Dataset excerpts:
*** Block opens ***
(* ===== verification/Boot.v ===== *)
(** * init: command line, clock, boot counter

    cmdline.c and time.c as records of their statics; the persistence demo of
    boot_flow.c over the file system of [Ext4Mount]. A string pointer is the
    buffer from the pointer on. What happens while the processor is halted is
    an argument. The rest of boot_flow.c and main.c calls initialisers and
    prints. *)
From S2P Require Import Prelude KString Csum Blkdev Alloc Ext4Disk Ext4Core Ext4Map Ext4Alloc Ext4Dir Ext4Journal Ext4Mount.
Open Scope c_scope.

(** ** init/cmdline.c *)

Definition CMDLINE_MAX : Z := 512.
Inductive cmdline_action := CMDLINE_ACTION_NONE | CMDLINE_ACTION_VERSION.
Record cmdline := Cmdline { stored : list Z; action : cmdline_action }.
Definition cmdline_boot : cmdline := Cmdline (zeros CMDLINE_MAX) CMDLINE_ACTION_NONE.

(** [for (; cmdline[i] && i < CMDLINE_MAX - 1; i++)] with [n] rounds left:
    the characters copied. *)
Fixpoint copy_line (n : nat) (s : list Z) : option (list Z) :=
  match s with
  | [] => None
  | c :: r =>
      if c =? 0 then Some []
      else match n with O => Some [] | S n => l ← copy_line n r; Some (c :: l) end
  end.

Definition cmdline_parse (line : option (list Z)) (c : cmdline) : option cmdline :=
  match line with
  | None => b ← splice (stored c) 0 [0]; Some (Cmdline b CMDLINE_ACTION_NONE)
  | Some s =>
      l ← copy_line (Z.to_nat (CMDLINE_MAX - 1)) s;
      b ← splice (stored c) 0 (l ++ [0]);
      r ← k_strstr b (chars "version" ++ [0]);
      Some (Cmdline b (match r with Some _ => CMDLINE_ACTION_VERSION | None => CMDLINE_ACTION_NONE end))
  end.

(** [while (f( *p)) p++]. *)
Fixpoint skip_while (f : Z → bool) (p : list Z) : option (list Z) :=
  match p with
  | [] => None
  | c :: r => if f c then skip_while f r else Some p
  end.
Definition is_space (c : Z) : bool := c =? 32.
Definition in_key (c : Z) : bool := truthy c && negb (c =? 32) && negb (c =? 61).
Definition in_word (c : Z) : bool := truthy c && negb (c =? 32).

(** Whether the key at [tok], which ends at [p], is [name]. *)
Definition key_is (tok p name : list Z) (nlen : Z) : option bool :=
  if zlen tok - zlen p =? nlen
  then r ← k_strncmp tok name (Z.to_nat nlen); Some (r =? 0)
  else Some false.

Fixpoint flag_loop (fuel : nat) (name : list Z) (nlen : Z) (p : list Z) : option bool :=
  match fuel with
  | O => None
  | S fuel =>
      c ← head p;
      if c =? 0 then Some false
      else
        tok ← skip_while is_space p;
        c ← head tok;
        if c =? 0 then Some false
        else
          p ← skip_while in_key tok;
          m ← key_is tok p name nlen;
          if m : bool then Some true
          else p ← skip_while in_word p; flag_loop fuel name nlen p
  end.
Definition cmdline_flag (name : list Z) (c : cmdline) : option bool :=
  nlen ← k_strlen name;
  flag_loop (S (length (stored c))) name nlen (stored c).

(** [Some None] is NULL. *)
Fixpoint value_loop (fuel : nat) (key : list Z) (klen : Z) (p : list Z) : option (option (list Z)) :=
  match fuel with
  | O => None
  | S fuel =>
      c ← head p;
      if c =? 0 then Some None
      else
        tok ← skip_while is_space p;
        c ← head tok;
        if c =? 0 then Some None
        else
          p ← skip_while in_key tok;
          m ← key_is tok p key klen;
          c ← head p;
          if c =? 61 then
            let val := tail p in
            p ← skip_while in_word val;
            if m : bool then Some (Some val) else value_loop fuel key klen p
          else if m : bool then Some (Some [0])
          else value_loop fuel key klen p
  end.
Definition cmdline_value (key : list Z) (c : cmdline) : option (option (list Z)) :=
  klen ← k_strlen key;
  value_loop (S (length (stored c))) key klen (stored c).

(** ** init/time.c *)

Record clock_state := Clock { g_ticks : Z; g_tick_hz : Z }.
Definition clock_boot : clock_state := Clock 0 100.

Definition time_init (hz : Z) (t : clock_state) : clock_state :=
  Clock 0 (if truthy hz then hz else g_tick_hz t).
Definition time_tick (t : clock_state) : clock_state := Clock (u64 (g_ticks t + 1)) (g_tick_hz t).
Definition uptime_ms (t : clock_state) : option Z := odiv (u64 (g_ticks t * 1000)) (g_tick_hz t).

Fixpoint wait_until (fuel : nat) (deadline : Z) (halt : M clock_state unit) : M clock_state unit :=
  match fuel with
  | O => fault
  | S fuel =>
      let* t := get in
      if g_ticks t <? deadline then halt ;; wait_until fuel deadline halt else ret tt
  end.
Definition sleep_deadline (ms : Z) (t : clock_state) : Z :=
  u64 (g_ticks t + u64 (u64 (ms * g_tick_hz t) + 999) / 1000).
Definition sleep_ms (fuel : nat) (ms : Z) (halt : M clock_state unit) : M clock_state unit :=
  let* t := get in
  wait_until fuel (sleep_deadline ms t) halt.

(** ** init/boot_flow.c: the persistence demo *)

(** [for (i = 0; i < n && '0' <= buf[i] <= '9'; i++)]. *)
Fixpoint parse_boots (n : nat) (buf : list Z) (boots : Z) : option Z :=
  match n with
  | O => Some boots
  | S n =>
      match buf with
      | [] => None
      | c :: buf =>
          if (48 <=? c) && (c <=? 57) then parse_boots n buf (u32 (boots * 10 + (c - 48))) else Some boots
      end
  end.

(** [do .. while (v)] into [tmp[12]]: the digits, the last one first. *)
Fixpoint boot_digits (room : nat) (v : Z) : option (list Z) :=
  match room with
  | O => None
  | S room =>
      if v / 10 =? 0 then Some [48 + v mod 10]
      else l ← boot_digits room (v / 10); Some (48 + v mod 10 :: l)
  end.
(** [out], up to its [len + 1] characters. *)
Definition print_boots (v : Z) : option (list Z) :=
  l ← boot_digits 12 v; Some (rev l ++ [10]).

Section demo.
Context {D H : Type} `{Allocator H}.

Definition boots_path : list Z := chars "/boots" ++ [0].

(** The path built for an entry of the listing: [p[EXT4_MAX_PATH]]. *)
Definition entry_path (u : list Z) (name : list Z) : option (list Z) :=
  l ← k_strlen name;
  p ← splice u 1 (take (Z.to_nat l) name);
  p ← splice p 0 [47];
  splice p (l + 1) [0].

(** The sizes that are printed. *)
Fixpoint list_sizes (ents : list dirent_info) : M (world D H) (list Z) :=
  match ents with
  | [] => ret []
  | d :: ents =>
      let* u := gets uninit in
      let* p := lift (entry_path (u EXT4_MAX_PATH) (di_name d)) in
      let* sz := ext4_size (Some p) in
      let* l := list_sizes ents in
      ret (sz :: l)
  end.

(** The boot number recorded, when one is, and the sizes listed. *)
Definition ext4_persistence_demo : M (world D H) (option (Z * list Z)) :=
  let* m := ext4_mount in
  if negb m then ret None
  else
    let* (n, buf) := ext4_read (Some boots_path) (Some (zeros 64)) 63 in
    let* buf := lift buf in
    let* boots := if 0 <? n then lift (parse_boots (Z.to_nat n) buf 0) else ret 0 in
    let boots := u32 (boots + 1) in
    let* out := lift (print_boots boots) in
    let* rc := ext4_write (Some boots_path) (Some out) (zlen out) in
    if truthy rc then ret None
    else
      let* (cnt, ents) := ext4_listdir (Some (chars "/" ++ [0])) 16 in
      let* l := list_sizes (take (Z.to_nat cnt) ents) in
      ret (Some (boots, l)).
End demo.

(** ** The words of the command line *)

Fixpoint takew (f : Z → bool) (s : list Z) : list Z :=
  match s with c :: r => if f c then c :: takew f r else [] | [] => [] end.
Fixpoint dropw (f : Z → bool) (s : list Z) : list Z :=
  match s with c :: r => if f c then dropw f r else s | [] => [] end.

(** The line from each word on. *)
Fixpoint words_from (after_space : bool) (s : list Z) : list (list Z) :=
  match s with
  | [] => []
  | c :: r =>
      if is_space c then words_from true r
      else (if after_space then [s] else []) ++ words_from false r
  end.
Definition words (s : list Z) : list (list Z) := words_from true s.
(** The key of the word at the head of a line. *)
Definition key_of (w : list Z) : list Z := takew in_key w.

Lemma take_dropw f s : takew f s ++ dropw f s = s.
Proof. induction s as [|c s IH]; [done|]. cbn. destruct (f c); [|done]. cbn. by rewrite IH. Qed.
Lemma dropw_length f s : (length (dropw f s) ≤ length s)%nat.
Proof. induction s as [|c s IH]; [done|]. cbn. destruct (f c); cbn; lia. Qed.
Lemma takew_nonul f s : nonul s → nonul (takew f s).
Proof.
  intros Hs. induction Hs as [|c s Hc _ IH]; [constructor|]. cbn. destruct (f c); [by constructor|constructor].
Qed.
Lemma dropw_nonul f s : nonul s → nonul (dropw f s).
Proof.
  intros Hs. induction Hs as [|c s Hc Hs IH]; [constructor|]. cbn. destruct (f c); [done|by constructor].
Qed.
Lemma skip_while_cstr f s rest : f 0 = false → skip_while f (s ++ 0 :: rest) = Some (dropw f s ++ 0 :: rest).
Proof. intros Hf. induction s as [|c s IH]; cbn; [by rewrite Hf|]. by destruct (f c). Qed.

Lemma in_word_space c : c ≠ 0 → in_word c = negb (is_space c).
Proof. intros Hc. unfold in_word, is_space, truthy. by rewrite (proj2 (Z.eqb_neq _ _) Hc). Qed.
Lemma in_key_word c : in_key c = true → in_word c = true.
Proof. unfold in_key, in_word. intros [H _]%andb_true_iff. exact H. Qed.
Lemma dropw_key_word w : dropw in_word (dropw in_key w) = dropw in_word w.
Proof.
  induction w as [|c w IH]; [done|]. cbn [dropw]. destruct (in_key c) eqn:E; [|done].
  by rewrite (in_key_word c E).
Qed.
Lemma tree_walk n : node_walk n.
Proof.
  induction n as [name ps ks Hks] using node_rect'. intros pre post d p parent r i i' Hb Hok Hd Hp Hpar Hrel Hi.
  destruct Hok as (Hn & Hnl & Hps & Hd8 & Hkok). cbn [node_info] in Hi.
  destruct (fold_info (prop_info parent) ps i) as [i1|] eqn:E1; [|done]. cbn [mbind option_bind] in Hi.
  cbn [encode] in Hb |- *. rewrite <- !app_assoc in Hb.
  set (h1 := pre ++ be4 FDT_BEGIN_NODE) in *.
  assert (Hb1 : blob = h1 ++ pad4 (name ++ [0]) ++ (ps ≫= enc_prop) ++ (ks ≫= encode) ++ be4 FDT_END_NODE ++ post).
  { rewrite Hb. unfold h1. by rewrite <- app_assoc. }
  assert (Hh1 : zlen h1 = zlen pre + 4) by (unfold h1; by rewrite zlen_app, zlen_be4).
  destruct (begin_node_spec h1 name ((ps ≫= enc_prop) ++ (ks ≫= encode) ++ be4 FDT_END_NODE ++ post) d p r Hn Hnl Hp Hd)
    as (p1 & Eb & Hp1 & Hs1 & Hrow).
  rewrite <- Hb1, Hh1 in Eb.
  pose proof (token_step pre FDT_BEGIN_NODE _ d p r _ ltac:(done) Hb Eb) as R1.
  set (h2 := h1 ++ pad4 (name ++ [0])) in *.
  assert (Hh2 : zlen h2 = zlen pre + 4 + zlen (pad4 (name ++ [0]))) by (unfold h2; by rewrite zlen_app, Hh1).
  rewrite <- Hh2 in R1.
  destruct (props_walk ps h2 ((ks ≫= encode) ++ be4 FDT_END_NODE ++ post) d p1 parent r i i1) as (r1 & R2 & Hrel1);
    try done.
  { rewrite Hb1. unfold h2. by rewrite <- app_assoc. }
  { by destruct ks as [|[]]. }
  { apply (parent_at_same p); [done| |done]. intros j Hj Hjd. apply Hs1; lia. }
  set (h3 := h2 ++ (ps ≫= enc_prop)) in *. rewrite <- zlen_app in R2. fold h3 in R2.
  destruct (kids_walk ks Hks h3 (be4 FDT_END_NODE ++ post) (d + 1) p1 (Some (take 47 name)) r1 i1 i')
    as (p2 & r2 & R3 & Hp2 & Hs2 & Hrel2); try done.
  { rewrite Hb1. unfold h3, h2. by rewrite <- !app_assoc. }
  { lia. }
  { split; [lia|]. intros H8. replace (d + 1 - 1) with d by lia. apply Hrow. lia. }
  set (h4 := h3 ++ (ks ≫= encode)) in *. rewrite <- zlen_app in R3. fold h4 in R3.
  pose proof (token_step h4 FDT_END_NODE post (d + 1) p2 r2 (Walk (zlen h4 + 4) (d + 1 - 1) p2 r2)) as R4.
  exists p2, r2. split; [|split; [done|split; [|done]]].
  - assert (Hb4 : blob = h4 ++ be4 FDT_END_NODE ++ post).
    { rewrite Hb1. unfold h4, h3, h2. by rewrite <- !app_assoc. }
    specialize (R4 ltac:(done) Hb4 ltac:(by split)).
    replace (d + 1 - 1) with d in R4 by lia.
    pose proof (runs_trans _ _ _ _ _ _ _ R1 (runs_trans _ _ _ _ _ _ _ R2 (runs_trans _ _ _ _ _ _ _ R3 R4))) as R.
    replace (zlen h4 + 4) with (zlen pre + zlen (be4 FDT_BEGIN_NODE ++ pad4 (name ++ [0]) ++ (ps ≫= enc_prop) ++ (ks ≫= encode) ++ be4 FDT_END_NODE)) in R.
    2: { unfold h4, h3. rewrite !zlen_app, Hh2, !zlen_be4. lia. }
    cbn [tokens]. replace (2 + length ps + _)%nat with
      (1 + (length ps + (foldr (λ k m, tokens k + m) 0 ks + 1)))%nat by lia. exact R.
  - intros j Hj Hjd. rewrite Hs2, Hs1 by lia. done.
Qed.
End tree.

(** A blob: its header, the structure block with the tree [root], and the
    strings that its properties name. *)
Record blob_ok (blob : list Z) (root : node) : Prop := {
  bo_magic : be32 blob off_magic = Some FDT_MAGIC;
  bo_tree : ∃ sb pre post, be32 blob off_dt_strings = Some sb ∧ be32 blob off_dt_struct = Some (zlen pre) ∧
    blob = pre ++ encode root ++ be4 FDT_END ++ post ∧ node_ok blob sb 0 root;
}.

Lemma fdt_init_run blob root junk r0 i fuel :
  blob_ok blob root → rows_ok junk → node_info None root info0 = Some i → (tokens root < fuel)%nat →
  ∃ r, fdt_init fuel junk (Some blob) r0 = Some (true, r) ∧ info_rel blob r i.
Proof.
  intros [Hm (sb & pre & post & Hsb & Hst & Hb & Hok)] Hj Hi Hf. unfold fdt_init. rewrite Hm. cbn [mbind option_bind].
  change (negb (FDT_MAGIC =? FDT_MAGIC)) with false. cbv iota. rewrite Hsb. cbn [mbind option_bind]. rewrite Hst.
  cbn [mbind option_bind].
  destruct (tree_walk blob sb root pre (be4 FDT_END ++ post) 0 junk None fdt_reset info0 i)
    as (p & r & Hr & _ & _ & Hrel); try done.
  exists r. split; [|done]. replace fuel with (tokens root + S (fuel - tokens root - 1))%nat by lia.
  rewrite Hr. cbn [fdt_walk]. unfold fdt_token. cbn [ptr]. rewrite <- zlen_app.
  replace (be32 blob _) with (Some FDT_END); [done|].
  rewrite Hb, app_assoc. symmetry. by apply be32_at.
Qed.

(** C19: Reading a device tree. On every blob that encodes a tree, whatever
    its property values, names and shape as long as no property is nested more
    than nine levels deep, the walk ends after as many rounds as the tree has
    tokens, one for each, and the values [fdt_init] records are those of the tree: a
    property counts for the node ABOVE the one it belongs to (its parent in
    the path), the last address and size cells seen apply, memory and command
    line are those seen last, the UART the first one that is not zero. *)
Theorem fdt_init_reads_tree blob root junk r0 i fuel :
  blob_ok blob root → rows_ok junk → node_info None root info0 = Some i → (tokens root < fuel)%nat →
  ∃ r, fdt_init fuel junk (Some blob) r0 = Some (true, r) ∧
    fdt_memory_base r = i_mem i ∧ fdt_uart_base r = (if truthy (i_uart i) then i_uart i else 0x09000000) ∧
    fdt_cpu_count r = (if 0 <? i_cpus i then i_cpus i else 1) ∧
    match i_args i with
    | Some v => ∃ post, fdt_chosen_bootargs blob r = Some (v ++ post)
    | None => fdt_chosen_bootargs blob r = Some [0]
    end.
Proof.
  intros Hb Hj Hi Hf. destruct (fdt_init_run blob root junk r0 i fuel Hb Hj Hi Hf) as (r & Er & [_ _ Hm Hu Hc Ha]).
  exists r. split; [done|]. split; [done|]. unfold fdt_uart_base, fdt_cpu_count, fdt_chosen_bootargs.
  rewrite Hu, Hc. split; [done|]. split; [done|]. destruct (i_args i) as [v|].
  - destruct Ha as (p & post & -> & Hp). by exists post.
  - by rewrite Ha.
Qed.

(** ** Nodes without children *)

Definition is_memory (s : list Z) : bool := named "memory@" s || named "memory" s.
Definition watched (s : list Z) : bool := named "chosen" s || is_memory s.

(** No node that [f] picks by its name has children. *)
Fixpoint childless (f : list Z → bool) (n : node) : Prop :=
  match n with
  | Node name _ ks => (f (take 47 name) = true → ks = []) ∧ foldr (λ k P, childless f k ∧ P) True ks
  end.

Definition same_boot (i i' : info) : Prop := i_args i' = i_args i ∧ i_mem i' = i_mem i.

Lemma prop_info_same parent p i i' : under parent watched = false → prop_info parent p i = Some i' → same_boot i i'.
Proof.
  intros Hw. unfold prop_info.
  assert (Hc : under parent (named "chosen") = false ∧ under parent (λ t, named "memory@" t || named "memory" t) = false).
  { destruct parent as [s|]; [|done]. cbn in *. unfold watched, is_memory in Hw. by apply orb_false_iff in Hw. }
  destruct Hc as [Hch Hmem]. destruct (head_info _ _ _ i) as [i1|] eqn:E1; [|done]. cbn [mbind option_bind].
  assert (H1 : same_boot i i1).
  { unfold head_info in E1. rewrite Hch in E1. cbn [andb] in E1.
    destruct (if named "#address-cells" _ && _ then _ else _); [|done].
    destruct (if named "#size-cells" _ && _ then _ else _); [|done]. by injection E1 as <-. }
  unfold tail_info. rewrite Hmem. intros E2. destruct H1 as [Ha Hm].
  destruct (under parent (λ t, prefixed "uart@" t || prefixed "serial@" t)).
  - destruct (_ && _); [|by injection E2 as <-]. destruct (be64 _ 0); [|done]. by injection E2 as <-.
  - destruct (_ && _); by injection E2 as <-.
Qed.
Lemma same_boot_trans i1 i2 i3 : same_boot i1 i2 → same_boot i2 i3 → same_boot i1 i3.
Proof. intros [? ?] [? ?]. split; congruence. Qed.
Lemma fold_info_same {A} (f : A → info → option info) l :
  Forall (λ x, ∀ i i', f x i = Some i' → same_boot i i') l → ∀ i i', fold_info f l i = Some i' → same_boot i i'.
Proof.
  induction 1 as [|x l Hx _ IH]; intros i i' E; [by injection E as <-|]. cbn [fold_info] in E.
  destruct (f x i) as [i1|] eqn:E1; [|done]. eapply same_boot_trans; [by apply Hx|by apply IH].
Qed.
Lemma node_info_same n : ∀ parent, under parent watched = false → childless watched n →
  ∀ i i', node_info parent n i = Some i' → same_boot i i'.
Proof.
  induction n as [name ps ks IH] using node_rect'. intros parent Hp [Hk Hks] i i' E. cbn [node_info] in E.
  destruct (fold_info (prop_info parent) ps i) as [i1|] eqn:E1; [|done]. cbn [mbind option_bind] in E.
  eapply same_boot_trans.
  - eapply fold_info_same; [|exact E1]. apply list.Forall_forall. intros p _ j j'. by apply prop_info_same.
  - destruct (watched (take 47 name)) eqn:Ew; [rewrite (Hk eq_refl) in E; by injection E as <-|].
    eapply fold_info_same; [|exact E]. clear - IH Hks Ew. induction IH as [|k ks Hk _ IH]; [constructor|].
    destruct Hks as [Hc Hks]. constructor; [|by apply IH]. intros j j'. by apply Hk.
Qed.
*** Block closes ***
Work request:
In the listing above, find the line containing "intros Hb Hj" and the line containing "Fixpoint childless (f", then retype both and every line between them exactly, with nothing else.

Result below:
  intros Hb Hj Hi Hf. destruct (fdt_init_run blob root junk r0 i fuel Hb Hj Hi Hf) as (r & Er & [_ _ Hm Hu Hc Ha]).
  exists r. split; [done|]. split; [done|]. unfold fdt_uart_base, fdt_cpu_count, fdt_chosen_bootargs.
  rewrite Hu, Hc. split; [done|]. split; [done|]. destruct (i_args i) as [v|].
  - destruct Ha as (p & post & -> & Hp). by exists post.
  - by rewrite Ha.
Qed.

(** ** Nodes without children *)

Definition is_memory (s : list Z) : bool := named "memory@" s || named "memory" s.
Definition watched (s : list Z) : bool := named "chosen" s || is_memory s.

(** No node that [f] picks by its name has children. *)
Fixpoint childless (f : list Z → bool) (n : node) : Prop :=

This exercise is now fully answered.